The ‘Tom Thumb’ plants have been thriving and providing me with lots of tasty snacks. The other variety would be thriving if not for the squirrels! When I first noticed the nibbling I thought perhaps it was my cat. She has an appetite for strange vegetables (radishes and edamame) and the container was propped up against the railing where she often sits and surveys “her kingdom.” I noticed that the nibbling started once the plants had grown tall enough to reach the rim of the railing. So I moved the container and still the nibbling continued. A month has passed and the ‘Carouby de Maussane’ peas are incredibly haggard and sad. They produced one flower, which produced one tiny pea that was promptly nibbled and left to hang on the vine.

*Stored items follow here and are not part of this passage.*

(* ===== verification/PipeIO.v ===== *)
(** * Non-blocking reads and writes

    The write and read loops that the feed publisher, the feed helper and its
    subscribers run on a descriptor.  The system calls are outside the program:
    a loop is given the script of results its calls return, and a script that
    is used up stands for a descriptor that would block. *)

From S2P Require Import Prelude.
From S2P Require Import Bytes.
From S2P Require Import Buffer.
Local Open Scope nat_scope.

(** Results of [::write]: a count, [EINTR], [EAGAIN]/[EWOULDBLOCK], an error. *)
Inductive io_write := WCount (n : nat) | WIntr | WAgain | WFail.

(** Results of [::read]: data (none is end of file), [EINTR], [EAGAIN], an
    error. *)
Inductive io_read := RData (s : bytes) | RIntr | RAgain | RFail.

(** How the write loop ends: buffer empty, would block, or descriptor gone. *)
Inductive write_end := Drained | Blocked | Broken.

Fixpoint write_loop (ws : list io_write) (out : Buffer) (sent : bytes)
    : write_end * Buffer * bytes :=
  if buf_empty out then (Drained, out, sent)
  else match ws with
       | [] | WAgain :: _ => (Blocked, out, sent)
       | WIntr :: ws => write_loop ws out sent
       | WFail :: _ => (Broken, out, sent)
       | WCount n :: ws =>
           if 0 <? n then
             write_loop ws (buffer_consume n out) (sent ++ take n (buffer_view out))
           else (Broken, out, sent)
       end.

(** How the read loop ends: would block, or end of file or error. *)
Fixpoint read_loop (chunk : nat) (rs : list io_read) (in_ : Buffer) : bool * Buffer :=
  let in_ := reserve chunk in_ in
  match rs with
  | [] | RAgain :: _ => (true, in_)
  | RIntr :: rs => read_loop chunk rs in_
  | RFail :: _ => (false, in_)
  | RData s :: rs =>
      if 0 <? length s then read_loop chunk rs (commit (length s) (fill_tail s in_))
      else (false, in_)
  end.

(** The kernel writes at most what it is given and reads at most a chunk. *)
Definition reads_ok (chunk : nat) (rs : list io_read) : Prop :=
  Forall (λ r, match r with RData s => 0 < length s ≤ chunk | RIntr | RAgain => True | RFail => False end) rs.

(** The data of a script up to the first call that would block. *)
Fixpoint read_data (rs : list io_read) : bytes :=
  match rs with
  | [] | RAgain :: _ | RFail :: _ => []
  | RIntr :: rs => read_data rs
  | RData s :: rs => s ++ read_data rs
  end.

Lemma write_loop_ok ws : ∀ out sent,
  buffer_ok out →
  let '(en, out', sent') := write_loop ws out sent in
  buffer_ok out' ∧ sent' ++ buffer_view out' = sent ++ buffer_view out ∧
  buf_size out' ≤ buf_size out ∧ (en = Drained → buffer_view out' = []) ∧
  ∃ more, sent' = sent ++ more.
Proof.
  induction ws as [|w ws IH]; intros out sent Hok; simpl.
  all: destruct (buf_empty out) eqn:E;
    [unfold buf_empty in E; apply Nat.eqb_eq in E; split_and!; try done;
       [intros _; apply length_zero_iff_nil; by rewrite view_length|exists []; by rewrite app_nil_r]|].
  1: { split_and!; try done. exists []. by rewrite app_nil_r. }
  destruct w as [n| | |].
  2: by apply IH.
  2,3: split_and!; try done; exists []; by rewrite app_nil_r.
  destruct (0 <? n); [|split_and!; try done; exists []; by rewrite app_nil_r].
  destruct (buffer_consume_ok n out Hok) as [Hok' Hv].
  specialize (IH (buffer_consume n out) (sent ++ take n (buffer_view out)) Hok').
  destruct (write_loop ws _ _) as [[en out'] sent']. destruct IH as (H1 & H2 & H3 & H4 & more & H5).
  split_and!; try done.
  - rewrite H2, Hv, <-app_assoc. by rewrite take_drop.
  - rewrite <-(view_length _ Hok'), Hv, length_drop, view_length in H3 by done. lia.
  - exists (take n (buffer_view out) ++ more). by rewrite app_assoc.
Qed.

Lemma read_loop_ok chunk rs : ∀ in_,
  buffer_ok in_ → reads_ok chunk rs →
  let '(more, in') := read_loop chunk rs in_ in
  more = true ∧ buffer_ok in' ∧ buffer_view in' = buffer_view in_ ++ read_data rs.
Proof.
  induction rs as [|r rs IH]; intros in_ Hok Hrs; simpl.
  { destruct (reserve_tail_ok chunk in_ Hok) as (H1 & _ & H3). by rewrite app_nil_r. }
  apply Forall_cons in Hrs as [Hr Hrs].
  destruct (reserve_tail_ok chunk in_ Hok) as (H1 & _ & H3). fold (reserve chunk in_) in H1, H3.
  destruct r as [s| | |]; [|..|done].
  - destruct Hr as [Hs1 Hs2]. destruct (0 <? length s) eqn:E; [|apply Nat.ltb_ge in E; lia].
    destruct (commit_ok chunk s in_ Hok Hs2) as [K1 K2]. specialize (IH _ K1 Hrs).
    destruct (read_loop chunk rs _) as [more in']. destruct IH as (-> & ? & ->).
    by rewrite K2, <-app_assoc.
  - specialize (IH _ H1 Hrs). destruct (read_loop chunk rs _) as [more in'].
    destruct IH as (-> & ? & ->). by rewrite H3.
  - by rewrite app_nil_r.
Qed.

Lemma buf_empty_view b : buffer_ok b → buf_empty b = true ↔ buffer_view b = [].
Proof.
  intros Hb. unfold buf_empty. rewrite Nat.eqb_eq, <-(view_length b Hb). apply length_zero_iff_nil.
Qed.

(** The write loop stops early only with bytes left. *)
Lemma write_loop_blocked ws : ∀ out sent out' sent',
  write_loop ws out sent = (Blocked, out', sent') → buf_empty out' = false.
Proof.
  induction ws as [|w ws IH]; intros b s out' sent'; simpl; destruct (buf_empty b) eqn:Eb; try done.
  - by intros [= <- <-].
  - destruct w as [n| | |]; [|by apply IH|by intros [= <- <-]|done].
    destruct (0 <? n)%nat; [apply IH|done].
Qed.

(** A script the kernel can produce: no read returns more than was asked. *)
Definition kernel_reads (chunk : nat) (rs : list io_read) : Prop :=
  Forall (λ r, match r with RData s => length s ≤ chunk | _ => True end) rs.

Lemma read_loop_buffer chunk rs : ∀ in_,
  buffer_ok in_ → kernel_reads chunk rs → buffer_ok (read_loop chunk rs in_).2.
Proof.
  induction rs as [|r rs IH]; intros in_ Hok Hrs; simpl.
  all: destruct (reserve_tail_ok chunk in_ Hok) as (H1 & _ & _); fold (reserve chunk in_) in H1.
  { done. }
  apply Forall_cons in Hrs as [Hr Hrs]. destruct r as [s| | |]; [|by apply IH|done|done].
  destruct (0 <? length s); [|done]. apply IH; [|done]. by apply commit_ok.
Qed.

(** ** Reading until the descriptor would block

    The loop of connections, which tell the end of the stream from an error. *)
Inductive read_end := WouldBlock | EndOfFile | ReadFailed.

Fixpoint read_all (chunk : nat) (rs : list io_read) (in_ : Buffer) : read_end * Buffer :=
  let in_ := reserve chunk in_ in
  match rs with
  | [] | RAgain :: _ => (WouldBlock, in_)
  | RIntr :: rs => read_all chunk rs in_
  | RFail :: _ => (ReadFailed, in_)
  | RData s :: rs =>
      if 0 <? length s then read_all chunk rs (commit (length s) (fill_tail s in_))
      else (EndOfFile, in_)
  end.

(** The bytes the loop takes from a script. *)
Fixpoint received (rs : list io_read) : bytes :=
  match rs with
  | [] | RAgain :: _ | RFail :: _ => []
  | RIntr :: rs => received rs
  | RData s :: rs => if 0 <? length s then s ++ received rs else []
  end.

Lemma read_all_ok chunk rs : ∀ in_,
  buffer_ok in_ → kernel_reads chunk rs →
  buffer_ok (read_all chunk rs in_).2 ∧
  buffer_view (read_all chunk rs in_).2 = buffer_view in_ ++ received rs.
Proof.
  induction rs as [|r rs IH]; intros in_ Hok Hrs; simpl;
    destruct (reserve_tail_ok chunk in_ Hok) as (H1 & _ & H3); fold (reserve chunk in_) in H1, H3.
  { by rewrite app_nil_r. }
  apply Forall_cons in Hrs as [Hr Hrs].
  destruct r as [s| | |]; [|by rewrite <-H3; apply IH|by rewrite app_nil_r|by rewrite app_nil_r].
  destruct (0 <? length s); [|by rewrite app_nil_r].
  destruct (commit_ok chunk s in_ Hok Hr) as [K1 K2]. destruct (IH _ K1 Hrs) as [L1 L2].
  split; [done|]. by rewrite L2, K2, <-app_assoc.
Qed.

Lemma write_loop_empty ws out sent : buf_empty out = true → write_loop ws out sent = (Drained, out, sent).
Proof. intros E. destruct ws; simpl; by rewrite E. Qed.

'Carouby de Maussane' Pea Flower

Meanwhile the succulent lettuce plants growing underneath remains untouched! And the ‘Tom Thumb’ peas are left untouched! They dug up and destroyed an entire dwarf cucumber plant, and left containers of swiss chard. I don’t get it!

Pea plants chewed by Squirrels

Well today I confirmed the culprits are definitely the squirrels and not my cat. I caught one using a deck chair as a prop to reach the tops of the peas. Thankfully I am also growing ‘Carouby de Maussane’ peas at my community plot where they are in a spot a little shadier than they would like, but are growing without interference from critters. It’s interesting, but I have far less critter issues at my community plot where plants are growing in an area heavily populated by all sorts of wildlife than my rooftop deck that is stuck in a typically urban landscape without even a single tree nearby.

Squirrel eating peas

What to do about squirrels is probably one of the most popular questions I get when I am out giving talks or demonstrations. My answer is often that barriers methods are the best bet since they keep critters off your plants without hurting them in the process. The city is often accussed of being a place uninhabitable for wildlife. Growing an organic garden is one way to encourage wildlife and combat that assumption. So when I think about it, would I rather a critterless world or a few damaged plants?